> **What to work on**
What you return must be an exact copy of the lines in the listing below between the line holding "try lia; [by" and the line holding "split_and!; [done| |intros", inclusive, and nothing more.

■ ■ ■ ■ ■

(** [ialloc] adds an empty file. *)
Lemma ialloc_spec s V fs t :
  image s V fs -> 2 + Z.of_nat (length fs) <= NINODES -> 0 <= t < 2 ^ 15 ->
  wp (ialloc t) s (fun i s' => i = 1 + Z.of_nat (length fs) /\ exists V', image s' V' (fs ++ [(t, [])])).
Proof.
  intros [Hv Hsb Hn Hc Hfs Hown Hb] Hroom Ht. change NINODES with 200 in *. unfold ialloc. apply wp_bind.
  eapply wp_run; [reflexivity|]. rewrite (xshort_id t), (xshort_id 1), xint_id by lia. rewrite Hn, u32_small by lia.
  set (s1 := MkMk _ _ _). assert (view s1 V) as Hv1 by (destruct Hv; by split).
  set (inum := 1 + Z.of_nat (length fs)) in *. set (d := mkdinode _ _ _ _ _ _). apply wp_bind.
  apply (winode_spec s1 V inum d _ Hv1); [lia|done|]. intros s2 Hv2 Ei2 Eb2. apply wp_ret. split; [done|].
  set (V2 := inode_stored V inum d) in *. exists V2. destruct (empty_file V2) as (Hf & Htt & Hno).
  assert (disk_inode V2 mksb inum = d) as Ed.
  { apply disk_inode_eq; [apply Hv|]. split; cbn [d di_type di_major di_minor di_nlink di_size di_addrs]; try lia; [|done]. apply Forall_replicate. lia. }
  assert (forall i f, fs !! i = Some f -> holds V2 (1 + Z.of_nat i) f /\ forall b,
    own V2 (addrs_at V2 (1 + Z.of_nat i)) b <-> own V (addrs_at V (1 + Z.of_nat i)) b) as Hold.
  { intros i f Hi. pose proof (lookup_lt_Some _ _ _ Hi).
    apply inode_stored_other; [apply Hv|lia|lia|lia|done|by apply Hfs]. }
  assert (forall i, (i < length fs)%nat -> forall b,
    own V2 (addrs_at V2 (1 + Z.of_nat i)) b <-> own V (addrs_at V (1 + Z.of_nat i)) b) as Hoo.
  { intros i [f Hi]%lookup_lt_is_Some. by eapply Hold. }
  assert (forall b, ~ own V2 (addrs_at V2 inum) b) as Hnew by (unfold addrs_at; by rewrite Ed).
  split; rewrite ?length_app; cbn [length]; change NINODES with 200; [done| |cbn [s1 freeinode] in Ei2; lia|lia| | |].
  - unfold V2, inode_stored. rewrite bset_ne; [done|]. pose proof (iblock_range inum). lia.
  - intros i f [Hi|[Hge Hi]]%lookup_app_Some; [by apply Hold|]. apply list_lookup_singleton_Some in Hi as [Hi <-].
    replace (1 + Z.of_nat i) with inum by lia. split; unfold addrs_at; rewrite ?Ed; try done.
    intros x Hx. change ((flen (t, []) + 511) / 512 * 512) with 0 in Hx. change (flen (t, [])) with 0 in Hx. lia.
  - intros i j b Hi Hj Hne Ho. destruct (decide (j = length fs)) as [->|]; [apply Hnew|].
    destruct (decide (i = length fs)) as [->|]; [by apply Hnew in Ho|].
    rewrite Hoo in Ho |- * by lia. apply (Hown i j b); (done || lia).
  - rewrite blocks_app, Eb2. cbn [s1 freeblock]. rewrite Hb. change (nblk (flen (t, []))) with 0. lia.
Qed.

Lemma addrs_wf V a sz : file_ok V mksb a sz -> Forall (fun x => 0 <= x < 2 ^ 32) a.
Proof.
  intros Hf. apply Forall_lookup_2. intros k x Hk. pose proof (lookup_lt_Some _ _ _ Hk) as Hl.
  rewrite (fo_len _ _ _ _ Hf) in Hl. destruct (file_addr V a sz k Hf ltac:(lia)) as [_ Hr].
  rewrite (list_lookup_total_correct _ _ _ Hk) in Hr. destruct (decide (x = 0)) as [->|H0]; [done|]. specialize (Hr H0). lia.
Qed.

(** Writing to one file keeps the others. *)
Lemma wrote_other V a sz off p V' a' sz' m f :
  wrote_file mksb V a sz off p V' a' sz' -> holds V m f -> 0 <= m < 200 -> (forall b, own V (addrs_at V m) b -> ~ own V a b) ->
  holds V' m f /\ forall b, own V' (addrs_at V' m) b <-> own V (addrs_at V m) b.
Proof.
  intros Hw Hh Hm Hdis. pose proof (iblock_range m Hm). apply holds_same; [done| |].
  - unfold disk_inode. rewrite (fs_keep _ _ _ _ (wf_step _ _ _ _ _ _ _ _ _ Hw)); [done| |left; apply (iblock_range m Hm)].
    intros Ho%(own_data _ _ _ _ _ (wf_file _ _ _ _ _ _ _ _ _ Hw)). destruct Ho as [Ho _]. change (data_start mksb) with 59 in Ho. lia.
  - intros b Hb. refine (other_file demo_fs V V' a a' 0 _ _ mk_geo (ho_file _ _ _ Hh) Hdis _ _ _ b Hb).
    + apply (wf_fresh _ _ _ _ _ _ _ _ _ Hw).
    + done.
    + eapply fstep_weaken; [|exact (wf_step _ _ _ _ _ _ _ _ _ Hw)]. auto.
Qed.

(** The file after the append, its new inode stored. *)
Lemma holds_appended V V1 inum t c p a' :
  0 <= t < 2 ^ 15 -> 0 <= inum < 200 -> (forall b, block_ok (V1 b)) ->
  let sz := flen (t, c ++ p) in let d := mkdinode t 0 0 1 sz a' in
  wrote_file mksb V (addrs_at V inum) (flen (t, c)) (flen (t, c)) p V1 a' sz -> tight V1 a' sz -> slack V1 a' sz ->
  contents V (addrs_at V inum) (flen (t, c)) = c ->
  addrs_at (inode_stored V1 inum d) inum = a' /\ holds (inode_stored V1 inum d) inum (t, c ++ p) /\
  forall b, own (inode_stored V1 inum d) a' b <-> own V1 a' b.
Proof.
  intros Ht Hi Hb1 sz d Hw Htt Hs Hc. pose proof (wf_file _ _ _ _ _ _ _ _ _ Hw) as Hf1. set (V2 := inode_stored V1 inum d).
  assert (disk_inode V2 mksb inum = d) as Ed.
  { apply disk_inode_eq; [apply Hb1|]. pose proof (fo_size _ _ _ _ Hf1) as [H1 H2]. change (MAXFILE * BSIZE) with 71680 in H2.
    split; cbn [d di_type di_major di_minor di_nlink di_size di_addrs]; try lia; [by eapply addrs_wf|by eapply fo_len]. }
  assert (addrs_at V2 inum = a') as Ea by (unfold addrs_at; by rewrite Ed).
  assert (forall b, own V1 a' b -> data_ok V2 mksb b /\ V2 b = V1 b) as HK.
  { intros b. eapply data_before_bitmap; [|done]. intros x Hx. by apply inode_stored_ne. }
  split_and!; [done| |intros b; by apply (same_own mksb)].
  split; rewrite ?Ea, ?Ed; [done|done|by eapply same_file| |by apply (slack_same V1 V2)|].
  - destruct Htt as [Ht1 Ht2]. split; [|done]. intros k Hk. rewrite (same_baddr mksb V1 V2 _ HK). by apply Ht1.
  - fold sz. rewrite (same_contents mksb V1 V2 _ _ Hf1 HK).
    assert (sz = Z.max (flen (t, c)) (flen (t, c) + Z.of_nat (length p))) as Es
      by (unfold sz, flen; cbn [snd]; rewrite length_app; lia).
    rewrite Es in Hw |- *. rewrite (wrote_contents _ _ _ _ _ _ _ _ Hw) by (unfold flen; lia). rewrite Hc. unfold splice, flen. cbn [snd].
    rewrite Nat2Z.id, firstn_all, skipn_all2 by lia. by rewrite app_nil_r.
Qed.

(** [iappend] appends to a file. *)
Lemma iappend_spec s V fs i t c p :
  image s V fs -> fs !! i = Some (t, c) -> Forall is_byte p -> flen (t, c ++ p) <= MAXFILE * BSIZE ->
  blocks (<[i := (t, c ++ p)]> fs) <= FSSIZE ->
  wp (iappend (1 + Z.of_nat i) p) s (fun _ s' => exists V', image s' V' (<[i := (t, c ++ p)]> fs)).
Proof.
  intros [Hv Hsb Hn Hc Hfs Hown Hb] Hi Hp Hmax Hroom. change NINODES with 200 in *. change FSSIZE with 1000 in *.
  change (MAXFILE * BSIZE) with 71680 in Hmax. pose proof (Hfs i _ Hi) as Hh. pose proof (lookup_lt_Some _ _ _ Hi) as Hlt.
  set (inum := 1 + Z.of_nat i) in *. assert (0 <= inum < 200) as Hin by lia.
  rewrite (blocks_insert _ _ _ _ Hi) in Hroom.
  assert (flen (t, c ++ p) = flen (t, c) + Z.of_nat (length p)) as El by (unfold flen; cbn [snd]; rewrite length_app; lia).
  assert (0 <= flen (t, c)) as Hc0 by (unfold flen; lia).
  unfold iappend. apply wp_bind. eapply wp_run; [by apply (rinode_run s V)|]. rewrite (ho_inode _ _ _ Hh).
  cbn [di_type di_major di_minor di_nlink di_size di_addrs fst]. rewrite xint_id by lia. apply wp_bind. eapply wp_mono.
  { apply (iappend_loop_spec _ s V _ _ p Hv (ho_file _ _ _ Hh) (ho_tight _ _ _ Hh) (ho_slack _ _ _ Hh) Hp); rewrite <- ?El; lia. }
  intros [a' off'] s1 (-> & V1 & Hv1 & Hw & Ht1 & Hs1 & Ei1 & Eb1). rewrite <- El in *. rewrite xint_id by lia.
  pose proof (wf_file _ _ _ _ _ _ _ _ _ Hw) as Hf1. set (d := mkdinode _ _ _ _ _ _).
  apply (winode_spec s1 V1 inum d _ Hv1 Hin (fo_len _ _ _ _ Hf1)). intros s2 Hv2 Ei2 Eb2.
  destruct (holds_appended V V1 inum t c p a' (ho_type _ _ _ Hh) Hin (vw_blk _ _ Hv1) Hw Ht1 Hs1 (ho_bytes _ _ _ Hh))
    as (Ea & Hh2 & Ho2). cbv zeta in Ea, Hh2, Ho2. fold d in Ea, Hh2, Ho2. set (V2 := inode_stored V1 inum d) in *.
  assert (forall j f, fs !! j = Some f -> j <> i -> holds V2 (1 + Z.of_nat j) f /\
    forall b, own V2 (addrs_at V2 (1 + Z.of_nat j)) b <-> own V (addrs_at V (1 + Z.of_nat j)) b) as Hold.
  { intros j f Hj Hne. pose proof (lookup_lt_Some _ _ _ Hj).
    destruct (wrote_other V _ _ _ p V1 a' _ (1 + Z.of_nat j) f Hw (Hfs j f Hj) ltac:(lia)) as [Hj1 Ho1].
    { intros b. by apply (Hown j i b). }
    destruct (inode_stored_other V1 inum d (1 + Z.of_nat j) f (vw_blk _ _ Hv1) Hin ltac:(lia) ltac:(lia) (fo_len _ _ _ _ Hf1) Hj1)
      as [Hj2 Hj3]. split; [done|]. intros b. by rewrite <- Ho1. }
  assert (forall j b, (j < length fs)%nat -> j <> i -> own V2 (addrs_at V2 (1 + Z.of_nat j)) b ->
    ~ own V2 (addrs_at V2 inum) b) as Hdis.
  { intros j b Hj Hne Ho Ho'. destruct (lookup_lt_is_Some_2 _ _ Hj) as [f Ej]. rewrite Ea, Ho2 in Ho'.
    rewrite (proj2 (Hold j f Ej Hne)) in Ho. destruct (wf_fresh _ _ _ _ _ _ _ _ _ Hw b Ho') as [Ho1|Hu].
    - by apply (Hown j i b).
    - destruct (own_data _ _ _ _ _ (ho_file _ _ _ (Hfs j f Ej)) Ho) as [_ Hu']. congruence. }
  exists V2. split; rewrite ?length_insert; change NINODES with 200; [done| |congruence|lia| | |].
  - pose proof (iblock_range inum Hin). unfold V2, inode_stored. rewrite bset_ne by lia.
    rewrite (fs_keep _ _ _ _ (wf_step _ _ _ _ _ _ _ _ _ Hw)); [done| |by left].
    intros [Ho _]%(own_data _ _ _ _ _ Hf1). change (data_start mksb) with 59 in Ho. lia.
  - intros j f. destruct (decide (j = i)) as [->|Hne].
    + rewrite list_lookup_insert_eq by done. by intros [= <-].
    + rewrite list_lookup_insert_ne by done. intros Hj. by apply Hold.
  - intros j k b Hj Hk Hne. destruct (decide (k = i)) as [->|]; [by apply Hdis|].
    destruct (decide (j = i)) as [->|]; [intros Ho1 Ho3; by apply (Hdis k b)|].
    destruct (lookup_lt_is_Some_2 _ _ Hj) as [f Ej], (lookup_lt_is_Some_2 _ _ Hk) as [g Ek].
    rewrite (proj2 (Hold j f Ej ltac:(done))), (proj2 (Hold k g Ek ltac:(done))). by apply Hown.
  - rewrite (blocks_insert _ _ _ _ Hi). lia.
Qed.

■ ■ ■ ■ ■

> **Response for this exercise**
    split; cbn [d di_type di_major di_minor di_nlink di_size di_addrs]; try lia; [by eapply addrs_wf|by eapply fo_len]. }
  assert (addrs_at V2 inum = a') as Ea by (unfold addrs_at; by rewrite Ed).
  assert (forall b, own V1 a' b -> data_ok V2 mksb b /\ V2 b = V1 b) as HK.
  { intros b. eapply data_before_bitmap; [|done]. intros x Hx. by apply inode_stored_ne. }
  split_and!; [done| |intros b; by apply (same_own mksb)].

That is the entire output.